Auf meine Frage, wer für sie denn prägend gewesen sein, wird das von ihr zweifelsfrei mit Bardet beantwortet, eben die acht Jahre bei Jacques – die zwei Jahre bei Jaff seien nun einmal zu kurz, und bei Bertrand sei sie zu jung gewesen, zwischen ihrem 12. und 19. Jahr…
Die Jahre bei Jaff und Jacques seien heftig aber erfahrungsreich gewesen – die Schwierigkeit lege in dem Vergessen, dass was Jahre gelernt und vom Körper übernommen wurde, zur Seite zu schieben und Neues zu lernen…

Ich wende ein, dass dies ein gutes Konzept sei, was einem erlaube, mit dem neuen Schüler eine intensivere Form der „Aikido-Kommunikation“ aufzu-bauen. Das vermag sie aber nicht zu beurteilen, weil sie sich selbst eher als „verschlossen“ bezeichnet. Diese Introvertiertheit habe sich erst jetzt gemildert. Mit ihrem ersten Lehrer sei sie noch heute per Sie. Das sei eben ihr Naturell und ihr Problem, nicht das der Anderen, aber ihre Zurückhaltung habe sie sicherlich gebremst.
Da die beiden, Jaff und Jacques Idealisten seien, sei es von Anfang an streng gewesen – „es wurde gleich hart geworfen“ – intensiv. So entwickelte sich Aikido neben dem Studium zu ihrem Lebensinhalt. Sie lehnt sich einwenig zurück und sagt : „Wenn ich mich betrachte, mich selbst sehe, dann bin ich mit Aikido groß geworden – schließlich ab dem 12 Lebensjahr“.

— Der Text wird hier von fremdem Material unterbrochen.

(* ===== verification/ReleaseSafety.v ===== *)
(** * Release copies open

    What a copy is made of, that its reader's key set unwraps the content key from it,
    and that the content key gives the message back. *)

From S2P Require Import Prelude CoalitionDomain Money Records Store Slug JsMap Bytes Crypto DeadDrop.
From S2P Require Import Identity Envelope SealingProofs ReleaseFormat KeyProofs ReleaseRuntime.
Local Open Scope Z_scope.

Section opening.
Context `{WebCryptoLaws} `{DatesLaws}.
Variable kem : KemProvider.
Context `{!MlKem768 kem}.

Hint Resolve settled_lift : settled.

Lemma provider_lengths : publicKeyLength kem = MLKEM768_PUBLIC_KEY_BYTES /\ secretKeyLength kem = MLKEM768_SECRET_KEY_BYTES /\
  ciphertextLength kem = MLKEM768_CIPHERTEXT_BYTES /\ sharedSecretLength kem = MLKEM768_SHARED_SECRET_BYTES.
Proof.
  pose proof (mlkem_provider (kem := kem)) as Hp. unfold provider_is_mlkem768 in Hp.
  rewrite !andb_true_iff, !bool_decide_eq_true in Hp. tauto.
Qed.

Lemma asserts : assertMlKem768 kem = ret ().
Proof. unfold assertMlKem768. destruct provider_lengths as (? & ? & ? & _). by rewrite bool_decide_eq_true_2. Qed.

(** ** The bytes a copy's signature covers *)

Lemma headerBytes_settled h : settled (headerBytes h).
Proof. unfold headerBytes. repeat (apply settled_bind; [|intros]); eauto with settled. Qed.

Lemma context_settled c : settled (contextBytes c).
Proof.
  unfold contextBytes, asciiField, fingerprintField.
  repeat (first [apply settled_bind; [|intros]|case_match]); eauto with settled.
Qed.

Lemma transcript_settled c : settled (releaseSealTranscript c).
Proof. unfold releaseSealTranscript. apply settled_bind; [apply context_settled|intros; apply settled_ret]. Qed.

Lemma commitment_settled K : settled (releaseKeyCommitment K).
Proof. unfold releaseKeyCommitment. case_match; eauto with settled. Qed.

Lemma commitment_may K b : may (releaseKeyCommitment K) b ->
  length K = RELEASE_CONTENT_KEY_BYTES /\ b = sha256 (labelBytes RELEASE_KEY_COMMITMENT_LABEL ++ K).
Proof. unfold releaseKeyCommitment. case_bool_decide; [by intros <-%may_ret|by intros ?%may_throws]. Qed.

(** The header's texts decoded: nonce, ciphertext and commitment. *)
Record header_parts (h : ReleaseHeader) (nonce ct cm : bytes) : Prop := {
  hp_nonce : rh_contentNonce h = toBase64 nonce;
  hp_nonce_length : length nonce = RELEASE_NONCE_BYTES;
  hp_ciphertext : rh_contentCiphertext h = toBase64 ct;
  hp_ciphertext_some : ct <> [];
  hp_commitment : rh_keyCommitment h = toBase64 cm;
  hp_commitment_length : length cm = RELEASE_KEY_COMMITMENT_BYTES;
}.

Lemma header_bytes_may h hash cm : may (headerBytes h) (hash, cm) ->
  exists nonce ct, header_parts h nonce ct cm /\ hash = releaseContentHash nonce ct.
Proof.
  unfold headerBytes. intros (n & E1%may_or_throw & (c & E2%may_or_throw & (k & E3%may_or_throw & [= <- <-]%may_ret)%may_bind)%may_bind)%may_bind.
  apply canonical_iff in E1 as (? & ? & ?), E2 as (? & ? & _), E3 as (? & ? & ?). by exists n, c.
Qed.

Lemma header_bytes_yields h nonce ct cm : header_parts h nonce ct cm -> yields (headerBytes h) (releaseContentHash nonce ct, cm).
Proof.
  intros [E1 L1 E2 L2 E3 L3]. unfold headerBytes. rewrite E1, E2, E3.
  eapply yields_bind; [apply yields_or_throw, canonical_iff; split_and!; [done|by eapply (nonempty_length _ 11)|done]|].
  eapply yields_bind; [by apply yields_or_throw, canonical_iff|].
  eapply yields_bind; [apply yields_or_throw, canonical_iff; split_and!; [done|by eapply (nonempty_length _ 31)|done]|].
  apply yields_ret.
Qed.

(** ** What a sealed copy is made of *)

Record sealed_parts (h : ReleaseHeader) (K : bytes) (acct fp : string) (peer : bytes) (signer : bytes) (r : HybridSealRandomness)
    (c : ReleaseCopy) (transcript sealedKey signed : bytes) (sealed : HybridSealed) : Prop := {
  sp_account : cp_recipientAccountId c = acct;
  sp_fingerprint : cp_recipientFingerprint c = fp;
  sp_transcript : yields (releaseSealTranscript (contextFor h acct fp)) transcript;
  sp_sealed : may (hybridSealWith K peer transcript r) sealed;
  sp_encoded : may (encodeSealedKey sealed) sealedKey;
  sp_sealedKey : cp_sealedKey c = toBase64 sealedKey;
  sp_signed : exists hash cm, yields (headerBytes h) (hash, cm) /\
                yields (releaseCopySignedBytes (contextFor h acct fp) hash cm sealedKey) signed;
  sp_signature : cp_signature c = toBase64 (ed25519_sign signer signed);
}.

Lemma seal_verified_may h K i fp signer r c : may (sealVerified h K (i, fp) signer r) c ->
  length K = RELEASE_CONTENT_KEY_BYTES /\ exists peer transcript sealedKey signed sealed,
    fromBase64 (ri_x25519Key i) = Some peer /\
    sealed_parts h K (ri_accountId i) fp peer signer r c transcript sealedKey signed sealed.
Proof.
  unfold sealVerified. cbn [fst snd]. case_bool_decide as Hl; cbn [negb]; [|by intros ?%may_throws].
  intros (peer & [Hp _]%import_public_may & (t & Ht & (sealed & Hs & (sk & Hk & ([hash cm] & Hh & (m & Hb & <-%may_ret)%may_bind)%may_bind)%may_bind)%may_bind)%may_bind)%may_bind.
  split; [done|]. exists peer, t, sk, m, sealed. split; [done|]. constructor; try done.
  - apply settled_yields; [apply transcript_settled|done].
  - exists hash, cm. split; apply settled_yields; try done; [apply headerBytes_settled|apply signed_bytes_settled].
Qed.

Ich möchte wissen, ob denn die Methode, mit jungen Menschen hart zu arbeiten gut sei? Darüber könne sie nicht viel sagen, sagt sie, weil es Ihre Erfahrung sei, sie wisse nicht, wie es anderen damit gehe – und so jung sei sie da auch nicht mehr gewesen, denn bei Jacques sei sie 21 Jahre gewesen und als 17 oder 18 Jährige hatte sie am Anfang bei Jaff nur zweimal die Woche trainiert. Und erst zum Ende dann fast täglich. Eigentlich habe sie bei Bertrand, mit 13 an dem Erwachsenentraining teilgenommen und das sei intensiv aber nicht hart gewesen, im Gegensatz zu dem von Jaff und Jacques, welches intensiv und hart gewesen sei.

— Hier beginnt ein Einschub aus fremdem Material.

(* ===== verification/DeadDropSafety.v ===== *)
(** * What a dead drop promises

    It opens for the key it was sealed to; the server accepts it, and sees of it only
    the size class, the padding strategy and the suite; a decoy of the size looks the
    same where HKDF can fill one, which is at the smallest size ([decoy_fails] in SealingProofs.v). *)

From S2P Require Import Prelude JsMap CoalitionDomain Money Records Store Slug Bytes Crypto DeadDrop Identity Envelope.
From S2P Require Import SealingProofs ReleaseFormat KeyProofs ReleaseRuntime.
Local Open Scope Z_scope.

Section dead_drops.
Context `{WebCryptoLaws}.

(** C26 (roundtrip): a dead drop opens.  What [encryptDeadDrop] seals to an X25519 key, in either version and with either padding,
    [decryptDeadDrop] gives back under the private key (with the ML-KEM secret key that belongs to the one it was
    sealed to, for version 2), whatever is drawn meanwhile. *)
Theorem dead_drop_opens kem i e d sk :
  length d = 32%nat -> en_recipientPublicKeyBase64 i = toBase64 (okp_public X25519 d) ->
  (forall pk, en_recipientPqPublicKey i = Some pk -> kem_pair kem pk sk) ->
  may (encryptDeadDrop kem i) e ->
  yields (decryptDeadDrop kem e (export_jwk X25519 d) (Some sk)) (en_plaintext i).
Proof.
  intros Hd Hpub Hkem (padded & clue & _ & Hpad & _ & _ & _ & _ & He)%encrypt_may.
  apply pad_may in Hpad as (size & _ & _ & ->). rewrite Hpub in He. destruct e as [g|g pqCt].
  - destruct He as (s & Hs & E1 & E2 & E3). cbn [fields_of] in *. unfold decryptDeadDrop. rewrite E1, E2, E3.
    eapply yields_bind; [by apply private_key_yields|]. do 3 (eapply yields_bind; [apply decode_yields|]).
    eapply yields_bind; [destruct s; by apply seal_opens|]. by apply yields_or_throw, unpad_padded.
  - destruct He as (pk & s & Hpk & Hs & E1 & E2 & E3 & ->). cbn [fields_of] in *. unfold decryptDeadDrop. rewrite E1, E2, E3.
    eapply yields_bind; [apply yields_ret|]. eapply yields_bind; [by apply private_key_yields|].
    do 4 (eapply yields_bind; [apply decode_yields|]).
    eapply yields_bind; [destruct s; eapply hybridSeal_opens; eauto|]. by apply yields_or_throw, unpad_padded.
Qed.

(** A KEM's ciphertexts have the length it states. *)
Definition kem_sized (kem : KemProvider) : Prop :=
  forall n pk ct ss, encapsulate kem n pk = Some (ct, ss) -> length ct = ciphertextLength kem.

Definition same_size (p : DecoyParams) (i : EncryptInput) (size : Z) : Prop :=
  dp_paddingStrategy p = en_paddingStrategy i /\ Z.of_nat (dp_bucketBytes p) = size /\
  String.length (dp_expiresAt p) = String.length (en_expiresAt i).

(** C28 (safety): dead drops look alike, and so do the decoys HKDF can fill.  When the expiry is not empty, a drop id that is
    given is not empty either, and the KEM's ciphertexts have the length it states, which is not zero, an encrypted dead drop
    passes the server's shape check, and its fields and the lengths of their texts are a function of the suite, the padding strategy, the
    size class of the message and the lengths of a given drop id and of the expiry.  A decoy of
    that size, when the size and the 92 bytes around it are no more than the 8160 bytes HKDF gives (the 1 KiB bucket, and no larger
    one, which is a finding), has the shape of a version 1 drop with a drawn id, for every seed and counter. *)
Theorem dead_drops_uniform kem i e size :
  en_dropId i <> Some "" -> en_expiresAt i <> "" -> kem_sized kem -> ciphertextLength kem <> 0%nat ->
  size_class (en_paddingStrategy i) (Z.of_nat (length (en_plaintext i))) = Some size ->
  may (encryptDeadDrop kem i) e ->
  let suite := match e with DeadDropEnvelopeV1 _ => suite_v1 | _ => suite_v2 end in
  isOpaqueEnvelope (envelope_js e) = true /\
  envelope_shape (envelope_js e) =
    uniform_shape suite (en_paddingStrategy i) size (ciphertextLength kem)
      (match en_dropId i with Some given => String.length given | None => 32%nat end) (String.length (en_expiresAt i)) /\
  forall p, same_size p i size -> size + 92 <= 8160 -> suite = suite_v1 -> en_dropId i = None ->
    always (generateDecoy p) (fun d => envelope_shape (envelope_js d) = envelope_shape (envelope_js e)).
Proof.
  intros Hid Hexp Hkem Hct Hsize He suite. pose proof (encrypt_shape kem i e size Hsize Hkem He) as Hshape.
  split_and!; [by eapply encrypt_opaque|done|]. intros p (Ep & Es & Ex) Hl Hs Hn. rewrite Hshape, Hn. fold suite. rewrite Hs, <-Es, <-Ep, <-Ex. apply decoy_always.
  unfold stream_length. lia.
Qed.
End dead_drops.

(** ** At a note of two bytes *)

Definition note : EncryptInput :=
  {| en_plaintext := [x68; x69]; en_recipientPublicKeyBase64 := toBase64 (toy_key 3); en_paddingStrategy := pad_bucket;
     en_expiresAt := "2026-01-01T00:00:00.000Z"; en_dropId := None; en_suite := None; en_recipientPqPublicKey := None |}.
Definition no_drop : AnyDeadDropEnvelope :=
  DeadDropEnvelopeV1 {| dd_pad := pad_bucket; dd_dropId := ""; dd_clue := ""; dd_ek := ""; dd_nonce := ""; dd_ct := ""; dd_expiresAt := "" |}.
Definition note_drop : AnyDeadDropEnvelope := Eval vm_compute in result (encryptDeadDrop toy_kem note 5%nat) no_drop.

Lemma note_sealed : may (encryptDeadDrop toy_kem note) note_drop.
Proof. apply (run_may _ 5%nat). vm_compute. reflexivity. Qed.

Definition decoy (bucket : nat) : DecoyParams :=
  {| dp_seed := [x01]; dp_counter := 4; dp_bucketBytes := bucket; dp_paddingStrategy := pad_bucket;
     dp_expiresAt := "2026-02-02T00:00:00.000Z" |}.

Lemma dead_drop_opens_witness :
  yields (decryptDeadDrop toy_kem note_drop (export_jwk X25519 (toy_key 3)) (Some [])) [x68; x69].
Proof. apply (dead_drop_opens toy_kem note note_drop (toy_key 3) []); [done|done|done|exact note_sealed]. Defined.

Lemma dead_drops_uniform_witness :
  isOpaqueEnvelope (envelope_js note_drop) = true /\
  always (generateDecoy (decoy (Z.to_nat 1024))) (fun d => envelope_shape (envelope_js d) = envelope_shape (envelope_js note_drop)).
Proof.
  destruct (dead_drops_uniform toy_kem note note_drop 1024) as (Ho & _ & Hd); try done.
  - intros n pk ct ss [= <- _]. reflexivity.
  - exact note_sealed.
  - split; [exact Ho|]. apply Hd; [split_and!; [done|apply Z2Nat.id; lia|done]|lia|done|done].
Defined.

Sie kommt wieder auf meine Frage zurück und sagt, dass man Kinder nicht soviel trainieren lassen sollte, denn sie habe sich mit 15 Jahren einen Ischiasvorfall eingehandelt, diesen würde sie 100 pro der Trainingsintensität zuschreiben, denn sie wären bei Bertrand eine Kerngruppe gewesen und da habe es kein „Zurück“ gegeben – auch wurde kein Unterschied zwischen Männlein und Weiblein gemacht, was der Intensität des Übens seinen Stempel aufdrückte. In diesem Alter sei eben das Knochengerüst noch nicht so stabil… aber dafür kenne sie nun Ihren Körper sehr gut.

Um Aikido machen zu können, musste Sonia, wie alle Kinder das unpädagogische Ziel der Eltern erfüllen: Gute Noten = Aikido – keine gute Noten= kein Aikido. [gute Noten = assez bien – ziemlich gut, wird meistens ab 12/20 in Frankreich akzeptiert]

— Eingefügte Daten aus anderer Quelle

Definition castRoundVote (matchId : string) (roundIndex : Z) (voterId : string) (choice : ColiseumRoundChoice) (now : Z) :
    A (option ColiseumRoundVote) :=
  let* found := db_getColiseumMatch matchId in
  match found with
  | None => a_ret None
  | Some m =>
      match sideForFighter m voterId with
      | Some _ => a_ret None
      | None =>
          let vote := mk_rv matchId roundIndex voterId choice now in
          let* _ := a_put (upsertColiseumRoundVote vote) in
          a_ret (Some vote)
      end
  end.

Definition roundTally (matchId : string) (roundIndex : Z) (a : arena) : RoundTally :=
  tallyRoundVotes (List.filter (fun v => bool_decide (rv_matchId v = matchId) && bool_decide (rv_roundIndex v = roundIndex))
    (values (ar_roundVotes a))).

(** ** The Crucible and the verdict *)

Definition openCrucible (matchId : string) (now : Z) : A (option ColiseumMatch) :=
  let* found := db_getColiseumMatch matchId in
  match found with
  | None => a_ret None
  | Some m => let* m := refreshStatus (with_mt_crucible now m) now in a_ret (Some m)
  end.

Inductive CrucibleRefusal : Set := cr_not_found | cr_forbidden | cr_not_crucible.
Lemma ballot_ok_step t a a' v :
  matches_step t a a' -> (forall id m, get id (ar_matches a) = Some m -> match_ok t m) ->
  (forall id m, get id (ar_matches a') = Some m -> match_ok t m) -> ballot_ok t a v -> ballot_ok t a' v.
Proof.
  intros M Hok Hok' (m & Hg & Hs & Hv & Hq). destruct (M _ _ Hg) as (m' & Hg' & S). exists m'.
  pose proof (ml_stage _ _ _ _ (match_step_later t m m' (Hok _ _ Hg) (Hok' _ _ Hg') S)).
  rewrite (side_step t m m') by (done || lia). split_and!; try done; lia.
Qed.

Lemma brief_ok_step t a a' b :
  matches_step t a a' -> votes_of (br_matchId b) a' = votes_of (br_matchId b) a -> brief_ok a b -> brief_ok a' b.
Proof.
  intros M E (m & Hg & Hv & Hb). destruct (M _ _ Hg) as (m' & Hg' & S). exists m'. rewrite E.
  split_and!; [done|by apply S|]. destruct (fixed_fields t m m' S) as (_ & _ & -> & _). exact Hb.
Qed.

Lemma fighter_step t m m' side : match_stage m t <> 0 -> match_step t m m' -> fighterForSide m' side = fighterForSide m side.
Proof. intros Hs S. destruct side; simpl; [by destruct (fixed_fields t m m' S) as (_ & -> & _)|by apply S]. Qed.

Lemma award_ok_step t a a' w :
  matches_step t a a' -> (forall id m, get id (ar_matches a) = Some m -> match_ok t m) ->
  (forall r, In r (values (ar_rounds a)) -> In r (values (ar_rounds a'))) ->
  (forall b, In b (values (ar_briefs a)) -> In b (values (ar_briefs a')) /\ brief_ok a b) -> award_ok a w -> award_ok a' w.
Proof.
  intros M Hok Hr Hb (m & b & side & Hg & Hin & E & Hf & Hsub & Hre). destruct (M _ _ Hg) as (m' & Hg' & S).
  destruct (Hb b Hin) as (Hin' & (m1 & Hg1 & Hv & _)). rewrite E in Hg1. simplify_eq.
  assert (Hst : match_stage m t <> 0).
  { destruct (mo_verdict t m (Hok _ _ Hg) _ Hv). pose proof (judged_stage m t _ Hv). lia. }
  exists m', b, side. rewrite (fighter_step t m m') by done. split_and!; try done.
  - by destruct (fixed_fields t m m' S) as (_ & _ & _ & ->).
  - revert Hre. unfold award_reason. case_match; try done; intros (r & ? & ?); exists r; auto.
Qed.
Lemma span_run p a b :
  all p a = true -> headFails p b -> span p (a +:+ b) = (a, b).
Proof.
  intros Ha Hb. induction a as [|c a IH].
  - change ("" +:+ b) with b. destruct b as [|d b]; [reflexivity|].
    simpl in *. now rewrite Hb.
  - rewrite app_String. simpl in *. apply andb_true_iff in Ha as [Hc Ha].
    rewrite Hc, (IH Ha). reflexivity.
Qed.

Lemma span_all p s a b : span p s = (a, b) -> all p a = true /\ headFails p b.
Proof.
  revert a b. induction s as [|c s IH]; simpl; intros a b H.
  - inversion H; subst. now split.
  - destruct (p c) eqn:Hc.
    + destruct (span p s) as [a' b'] eqn:E. inversion H; subst.
      destruct (IH _ _ eq_refl) as [Ha Hb]. simpl. now rewrite Hc, Ha.
    + inversion H; subst. simpl. now split.
Qed.

(** ** Field references *)

(** A modifier as the pattern reads it: a run of asterisks (the empty run
    included) or one of [?], [!], [&], [#]. *)
Definition validModifier (modifier : string) : Prop :=
  all isstar modifier = true \/
  exists c, ismark c = true /\ modifier = String c EmptyString.

(** A field name as the pattern reads it: one or more characters of
    [[\w_\-.]]. *)
Definition validName (fieldName : string) : Prop :=
  fieldName <> EmptyString /\ all isnamechar fieldName = true.
(** X8: for [numPoints >= 1] the plotted data are [numPoints + 1] points
    whose abscissas are [x = i / numPoints], [i = 0 .. numPoints], in this
    order, all within [0,1]; the first point is (0, 0) and the last is
    (1, 0), whatever the shapes; and for positive shapes the ordinate of
    each point is [y = betaPDF(x)], never negative. *)
Theorem generateDistributionData_grid (posterior : BetaParams)
    (numPoints : option nat) :
  let n := JS.arg_or 100%nat numPoints in
  let data := generateDistributionData posterior numPoints in
  (1 <= n)%nat ->
  length data = S n /\
  map Point.x data = map (fun i => INR i / INR n) (seq 0 (S n)) /\
  (forall pt, In pt data -> 0 <= Point.x pt <= 1) /\
  nth_error data 0 = Some {| Point.x := 0; Point.y := 0 |} /\
  nth_error data n = Some {| Point.x := 1; Point.y := 0 |} /\
  (positive_shapes posterior ->
   (forall i, (i <= n)%nat ->
      nth_error data i =
      Some {| Point.x := INR i / INR n;
              Point.y := betaPDF (INR i / INR n)
                           (alpha posterior) (beta posterior) |}) /\
   (forall pt, In pt data -> 0 <= Point.y pt)).
Proof.
  intros n data Hn.
  destruct posterior as [a b]; cbn [alpha beta].
  set (g := fun i : nat =>
              {| Point.x := INR i / INR n;
                 Point.y := betaPDF (INR i / INR n) a b |}).
  assert (E : data = map g (seq 0 (S n))).
  { unfold data, generateDistributionData. fold n. cbv zeta.
    rewrite (fold_left_push g). reflexivity. }
  assert (Hpos : 0 < INR n) by (apply lt_0_INR; lia).
  assert (Hnth : forall i, (i <= n)%nat -> nth_error data i = Some (g i)).
  { intros i Hi. rewrite E, nth_error_map, nth_error_seq.
    destruct (Nat.ltb_spec i (S n)); [reflexivity | lia]. }
  split; [rewrite E, length_map, length_seq; reflexivity |].
  split; [rewrite E, map_map; reflexivity |].
  split.
  { intros pt Hin. rewrite E in Hin. apply in_map_iff in Hin.
    destruct Hin as (i & Ei & Hi). apply in_seq in Hi. subst pt.
    cbn [g Point.x].
    assert (0 <= INR i <= INR n).
    { split; [apply pos_INR | apply le_INR; lia]. }
    split.
    - apply Rmult_le_pos; [lra | left; apply Rinv_0_lt_compat; lra].
    - apply Rmult_le_reg_r with (INR n); [exact Hpos |].
      unfold Rdiv. rewrite Rmult_assoc, Rinv_l by lra. lra. }
  split.
  { rewrite (Hnth 0%nat) by lia. unfold g. cbn [INR].
    replace (0 / INR n) with 0 by (unfold Rdiv; ring).
    f_equal. f_equal.
    unfold betaPDF. destruct (Rle_dec 0 0); [reflexivity | lra]. }
  split.
  { rewrite (Hnth n) by lia. unfold g.
    replace (INR n / INR n) with 1 by (field; lra).
    f_equal. f_equal.
    unfold betaPDF. destruct (Rle_dec 1 0); [lra |].
    destruct (Rge_dec 1 1); [reflexivity | lra]. }
  intros _. split; [exact Hnth |].
  intros pt Hin. rewrite E in Hin. apply in_map_iff in Hin.
  destruct Hin as (i & Ei & Hi). subst pt.
  cbn [g Point.y]. apply betaPDF_nonneg.
Qed.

Ich möchte erfahren, wie es dazu kam, dass sie heute mehr auf Ihren Körper achtet. Das kam, meint sie, weil der Körper niemals eine Verletzung vergisst, und alle Verletzungen würden im Alter erneut aufkommen – das habe auch Toshiro [Suga] gelehrt. Ihre Stimme hebt sich ein wenig, der Atem wird hörbar, als sie mir erzählt, dass sie eine sehr schwere Verletzung erlebt habe, eigentlich sei sie nur knapp mit dem Leben davon gekommen! Da sei ihr bewusst geworden, dass es sich bei ihr immer um den Körper drehe – im Studium, dort habe sie immer Körper gezeichnet – im Aikido geht es eigentlich nur um den Körper, ….
Nach einem längeren Atemzug sagt sie, - und man erkennt, dass das immer noch ein akutes Thema ist, den sie spricht auf einmal mit einer leicht belegten Stimme – sie habe einen schweren Autounfall gehabt, auf der Rückfahrt von einem Lehrgang. Scheinbar unbewusst geht der rechte Arm zur Babywiege und versetzt diese in eine stille Bewegung. Ihr Mann habe auf dem Beifahrersitz geschlafen, sie fuhr, denn sie war nicht müde, weil sie wegen einer Schwangerschaft nicht mittrainiert habe, der Fahrer eines entgegenkommendes Fahrzeuges verlor die Kontrolle über seinen Wagen – dann lag Sonia für Monate im Krankenhaus.